Efficient solutions for finding vitality with respect to shortest paths

Let G = (V, E) be a connected, weighted, undirected graph such that |V| = n and |E| = m. Given a shortest path P_g(s, t) between a source node s and a sink node t in the graph G, computing the shortest path between source and sink without using a particular edge (or a particular node) in P_g(s, t) is called Replacement Shortest Path for that edge (or node). The Most Vital Edge (MVE) problem is to find an edge in P_g(s, t) whose removal results in the longest replacement shortest path.
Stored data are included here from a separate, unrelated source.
Lemma encode_command_payload_decodes_witness :
  exists head timestamp,
    bytearray_fromhex "a1" = Ok head
    /\ b64decode "oWVT8QA=" = Some (head ++ timestamp)
    /\ be_value timestamp = 1700000000
    /\ quiet_world = quiet_world.
Proof.
  exact (encode_command_payload_decodes "a1" "oWVT8QA=" quiet_world quiet_world
           eq_refl).
Defined.

Lemma encode_command_payload_length_witness :
  String.length "oWVT8QA=" = 8%nat.
Proof.
  exact (encode_command_payload_length "a1" "oWVT8QA=" quiet_world quiet_world
           eq_refl eq_refl).
Defined.

(** ** More on [do], the key listings and the property helpers *)

Section MoreCommands.
Context `{Collaborators}.

Lemma call_effect {A} (c : tcall) (f : method A) (w : world) :
  clock (snd (call c f w)) = clock w
  /\ files (snd (call c f w)) = files w
  /\ calls (snd (call c f w)) = calls w ++ [c].
Proof. unfold call. destruct (f (tstate w)). repeat split. Qed.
And the Most Vital Node (MVN) problem is to find a node in P_G(s, t) whose removal results in the longest replacement shortest path. In this paper for the MVE problem we describe an O(m+m´a(m´, n´)) time algorithm (α represents Inverse Ackermann function) by constructing a smaller graph L_G from G which we call Linear Graph, where n´ and m´ are the number of nodes and edges in L_G respectively. Our algorithm will also suggest a replacement shortest path for every edge in P_g(s, t) without any additional time. For the MVN problem, with integer weights, we describe an O(mα(m, n)) time algorithm. Our algorithm will also suggest a replacement shortest path for every node in P_G (s, t) without any additional time.